I keep hearing that the science has settled this: the globe is warming. No one, I am told, doubts the facts; we only differ in what drastic actions we must take to prevent certain doom. Then I read something like the above, and wonder if the so-called scientists have their so-called facts straight.

Look, for all I know, the above data could be rubbish. But so could all of the data that the global warming crowd likes to cite. I'm agnostic about whether or not the the earth is warming; but I'm downright skeptical when I'm told that the internal combustion engine--and by extension human beings, especially those darn Westerners--which has been around for about a century, has caused chaos on a four and a half billion year old planet.

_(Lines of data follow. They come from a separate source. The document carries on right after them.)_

Lemma component_sum_Ok v n :
  component_sum v = Ok n <->
  n = sum_of (component_tokens v) FreshWorkComponent_ALL /\
  sum_of (component_tokens v) FreshWorkComponent_ALL <= U64_MAX.
Proof. unfold component_sum. by rewrite sum_named_Ok by done. Qed.

Lemma check_classification_Ok c n :
  check_classification c = Ok n -> classified c /\ decomposed c /\ n = ch_input_tokens c.
Proof.
  unfold check_classification, classified_tokens. intros H. apply bind_Ok_inv in H as (k & Hk & H).
  apply sum_named_Ok in Hk as [Hk Hle]; [|done]. rewrite sum_of_named in Hk, Hle.
  rewrite !reject_Ok, bind_unit_Ok in H. destruct H as (H1 & H2 & Hf & [= <-]). breflect.
  assert (k = ch_input_tokens c) as Hki by lia. split_and!; [|intros Hd|done].
  - red. change (class_sum (charge_class_tokens c) = ch_input_tokens c). lia.
  - unfold check_fresh_work in Hf. rewrite Hd in Hf. cbn [negb] in Hf.
    apply bind_Ok_inv in Hf as (d & Hcs & Hf). apply component_sum_Ok in Hcs as [-> _].
    rewrite guard_Ok in Hf. destruct Hf as [Hf _]. breflect. lia.
Qed.

(** The counters of a ledger and of a charge, as functions of one index. *)
Inductive Counter := CRaw | CDeclared | CClass (c : ChargeClass) | COutput | CCalls | CRetries
  | CFresh (c : FreshWorkComponent).
Definition ledger_counter (l : TokenLedger) (k : Counter) : N :=
  match k with
  | CRaw => lg_raw_input_tokens l | CDeclared => lg_declared_input_tokens l
  | CClass c => ledger_class_tokens l c | COutput => lg_model_output_tokens l
  | CCalls => lg_model_calls l | CRetries => lg_retries l
  | CFresh c => component_tokens (lg_fresh_work l) c end.
Definition charge_counter (t : TokenCharge) (k : Counter) : N :=
  match k with
  | CRaw => ch_raw_input_tokens t | CDeclared => ch_input_tokens t
  | CClass c => charge_class_tokens t c | COutput => ch_model_output_tokens t
  | CCalls => ch_model_calls t | CRetries => ch_retries t
  | CFresh c => component_tokens (ch_fresh_work t) c end.

(** The total of a work vector is the sum of its components. *)
Definition fresh_total (v : FreshWorkVector) : Prop :=
  fw_total_tokens v = sum_of (component_tokens v) FreshWorkComponent_ALL /\ fw_total_tokens v <= U64_MAX.

Lemma merge_Ok v w m :
  merge v w = Ok m ->
  fresh_total m /\ forall c, component_tokens m c = component_tokens v c + component_tokens w c
                             /\ component_tokens m c <= U64_MAX.
Proof.
  unfold merge. intros H. apply bind_Ok_inv in H as (m' & Hm & H). apply bind_Ok_inv in H as (t & Ht & [= <-]).
  apply component_sum_Ok in Ht as [Ht Hle]. destruct v, w, m'; cbn in Hm.
  repeat (apply bind_Ok_inv in Hm as (? & Ha & Hm); apply add_Ok in Ha as [-> ?]). injection Hm as <- <- <- <- <-.
  split; [split; [exact Ht|rewrite Ht; exact Hle]|]. by intros [].
Qed.

Lemma accumulate_Ok c l t :
  accumulate c l = Ok t ->
  (forall k, charge_counter t k = ledger_counter l k + charge_counter c k /\ charge_counter t k <= U64_MAX) /\
  fresh_total (ch_fresh_work t).
Proof.
  unfold accumulate. intros H.
  do 11 (apply bind_Ok_inv in H as (? & Ha & H); apply add_Ok in Ha as [-> ?]).
  apply bind_Ok_inv in H as (m & Hm & [= <-]). apply merge_Ok in Hm as [Ht Hm].
  split; [|done]. intros [| |[]| | | |k]; first [done|apply Hm].
Qed.
(* ===== verification/CausalWork.v ===== *)
(** Exclusive causal-work receipts ([zero-ledger/src/causal_work.rs]): one
    parent-measured counter window, one class per work unit, an explicit
    residue policy; with the correspondence receipts of native counters and
    the reading of the legacy classes.  Serialising a receipt cannot fail for
    these types, so [CausalWorkError::Json] never arises and
    [compute_digest] returns its digest. *)

From S2P Require Import Prelude.
From S2P Require Import Canonical.
From S2P Require Import DurableStore.
From S2P Require Import Ordering.
From S2P Require Import Identity.
From S2P Require Import Sums.

Definition CAUSAL_WORK_TAXONOMY_VERSION : N := 3.
Definition CAUSAL_WORK_RECEIPT_SCHEMA : N := 1.
Definition CAUSAL_WORK_MAX_CHARGES : N := 65536.
Definition CAUSAL_WORK_MAX_ID_BYTES : nat := 256.

Inductive CausalWorkClass :=
| Candidate | Verification | Comparison | Baseline | Fallback | Restoration | Prewarm | Residue.
#[global] Instance CausalWorkClass_eq_dec : EqDecision CausalWorkClass.
Proof. solve_decision. Defined.
Definition CausalWorkClass_ALL : list CausalWorkClass :=
  [Candidate; Verification; Comparison; Baseline; Fallback; Restoration; Prewarm; Residue].
Definition CausalWorkClass_as_str (c : CausalWorkClass) : string :=
  match c with
  | Candidate => "candidate" | Verification => "verification" | Comparison => "comparison"
  | Baseline => "baseline" | Fallback => "fallback" | Restoration => "restoration"
  | Prewarm => "prewarm" | Residue => "residue" end.
(** The derived order is the order of declaration. *)
Definition class_index (c : CausalWorkClass) : N :=
  match c with
  | Candidate => 0 | Verification => 1 | Comparison => 2 | Baseline => 3
  | Fallback => 4 | Restoration => 5 | Prewarm => 6 | Residue => 7 end.

Inductive CausalCounterUnit :=
| Tokens | Bytes | Calls | CpuNanoseconds | WallNanoseconds | AllocatedBytes | IoBytes.
#[global] Instance CausalCounterUnit_eq_dec : EqDecision CausalCounterUnit.
Proof. solve_decision. Defined.
Definition unit_str (u : CausalCounterUnit) : string :=
  match u with
  | Tokens => "tokens" | Bytes => "bytes" | Calls => "calls" | CpuNanoseconds => "cpu_nanoseconds"
  | WallNanoseconds => "wall_nanoseconds" | AllocatedBytes => "allocated_bytes" | IoBytes => "io_bytes" end.

Record ParentCounterIdentity := mkIdentity {
  pi_counter_id : string;
  pi_unit : CausalCounterUnit;
  pi_boundary_digest : Digest;
  pi_adapter_digest : Digest;
  pi_platform_profile_digest : Digest }.
#[global] Instance ParentCounterIdentity_eq_dec : EqDecision ParentCounterIdentity.
Proof. solve_decision. Defined.

Record ParentCounterWindow := mkWindow { pw_identity : ParentCounterIdentity; pw_start : N; pw_end : N }.

Inductive ParentCounterObservation :=
| ObservationMeasured (window : ParentCounterWindow)
| ObservationUnmeasured (identity : ParentCounterIdentity) (reason : string).

Record CausalWorkCharge := mkWork { cw_work_unit_id : Digest; cw_class : CausalWorkClass; cw_amount : N }.
#[global] Instance CausalWorkCharge_eq_dec : EqDecision CausalWorkCharge.
Proof. solve_decision. Defined.
#[global] Instance CausalWorkCharge_ord : Ord CausalWorkCharge :=
  cmp_via (fun c => (cw_work_unit_id c, (class_index (cw_class c), cw_amount c))).

Inductive ResiduePolicy :=
| RejectUnclassified
| AssignToResidue (policy_id : string) (policy_digest residue_work_unit_id : Digest).

Inductive CausalWorkError :=
| UnsupportedVersion
| CounterRegressed (start stop : N)
| CounterOverflow
| InvalidText (field : string)
| TooManyCharges
| DoubleClassifiedWorkUnit (id : Digest)
| ZeroAmountCharge (id : Digest)
| ChargesForUnmeasuredCounter
| ResidueWithoutPolicy
| UnclassifiedWork (amount : N)
| NonConservation (observed classified : N)
| NonCanonicalCharges
| ClassTotalsMismatch
| ReceiptDigestMismatch
| CounterCorrespondenceMismatch
| JsonError.
Notation CW := (result CausalWorkError).

Definition delta (w : ParentCounterWindow) : CW N :=
  reject? (pw_end w <? pw_start w)%N with CounterRegressed (pw_start w) (pw_end w) in
  Ok (pw_end w - pw_start w)%N.

Definition validate_text (field text : string) : CW () :=
  reject? (String.length text =? 0)%nat || (CAUSAL_WORK_MAX_ID_BYTES <? String.length text)%nat ||
          has_control (string_bytes text)
    with InvalidText field in
  Ok ().
Definition validate_identity (i : ParentCounterIdentity) : CW () := validate_text "counter_id" (pi_counter_id i).

(** * Class totals *)

Record CausalClassTotals := mkTotals {
  ct_candidate : N; ct_verification : N; ct_comparison : N; ct_baseline : N;
  ct_fallback : N; ct_restoration : N; ct_prewarm : N; ct_residue : N }.
#[global] Instance CausalClassTotals_eq_dec : EqDecision CausalClassTotals.
Proof. solve_decision. Defined.
Definition CausalClassTotals_default : CausalClassTotals := mkTotals 0 0 0 0 0 0 0 0.

Definition class_total (t : CausalClassTotals) (c : CausalWorkClass) : N :=
  match c with
  | Candidate => ct_candidate t | Verification => ct_verification t | Comparison => ct_comparison t
  | Baseline => ct_baseline t | Fallback => ct_fallback t | Restoration => ct_restoration t
  | Prewarm => ct_prewarm t | Residue => ct_residue t end.
Definition set_class (t : CausalClassTotals) (c : CausalWorkClass) (n : N) : CausalClassTotals :=
  match t with
  | mkTotals a b d e f g h i =>
      match c with
      | Candidate => mkTotals n b d e f g h i | Verification => mkTotals a n d e f g h i
      | Comparison => mkTotals a b n e f g h i | Baseline => mkTotals a b d n f g h i
      | Fallback => mkTotals a b d e n g h i | Restoration => mkTotals a b d e f n h i
      | Prewarm => mkTotals a b d e f g n i | Residue => mkTotals a b d e f g h n end
  end.
Definition totals_add (t : CausalClassTotals) (c : CausalWorkClass) (amount : N) : CW CausalClassTotals :=
  let? n := ok_or (checked_add_u64 (class_total t c) amount) CounterOverflow in
  Ok (set_class t c n).

Fixpoint total_loop (t : CausalClassTotals) (l : list CausalWorkClass) (total : N) : CW N :=
  match l with
  | [] => Ok total
  | c :: rest => let? total := ok_or (checked_add_u64 total (class_total t c)) CounterOverflow in total_loop t rest total
  end.
Definition checked_total (t : CausalClassTotals) : CW N := total_loop t CausalWorkClass_ALL 0.

(** * Receipts *)

Record CausalWorkReceipt := mkCausal {
  cr_schema_version : N;
  cr_taxonomy_version : N;
  cr_assembly_manifest_digest : Digest;
  cr_measurement : ParentCounterWindow;
  cr_residue_policy : ResiduePolicy;
  cr_charges : list CausalWorkCharge;
  cr_class_totals : CausalClassTotals;
  cr_classified_total : N;
  cr_observed_total : N;
  cr_receipt_digest : Digest }.

Inductive CausalWorkOutcome :=
| OutcomeMeasured (receipt : CausalWorkReceipt)
| OutcomeUnmeasured (identity : ParentCounterIdentity) (reason : string).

As always, my libertarian blood begins to boil when the government gets involved. The EU, the prototype for the North American Union, is enacting some downright draconian measures. If all goes well, the economy will grind to a halt, and all the human beings will starve to death. After all, humans are bad for the planet.

Few people have yet really taken on board the mind-blowing scale of all the "planet-saving" measures to which we are now committed by the European Union.

By 2020 we will have to generate 20 per cent of our electricity from "renewables". At present the figure is four per cent (most of it generated by hydro-electric schemes and methane gas from landfill)...

Another EU directive commits us to deriving 10 per cent of our transport fuel from "biofuels" by 2020. This would take up pretty well all the farmland we currently use to grow food (at a time when world grain prices have doubled in six months and we are already face a global food shortage).

Then by 2009, thanks to a mad gesture by Mr Blair and his EU colleagues last March, we also face the prospect of a total ban on incandescent light bulbs.

The author, Christopher Booker, concludes:

This year will be remembered for two things.

First, it was the year when the scientific data showed that the cosmic scare over global warming may well turn out to be just that - yet another vastly inflated scare.

Second, it was the year when the hysteria generated by all the bogus science behind this scare finally drove those who rule over us, including Gordon "Plastic Bags" Brown, wholly out of their wits.

Ideally, we would sit back and watch the EU. If these measures somehow don't manage to drive their economy into the ground, we can let one or two of our crazy states follow. Of course, since we haven't managed to learn anything from their senseless immigration policies and their embrace of feminism and the culture of death--or at least no more babies--it's unlikely we'll learn anything here. If anyone writes the Decline and Fall of the American Republic, I hope they highlight all of the times we willingly brought about our own death.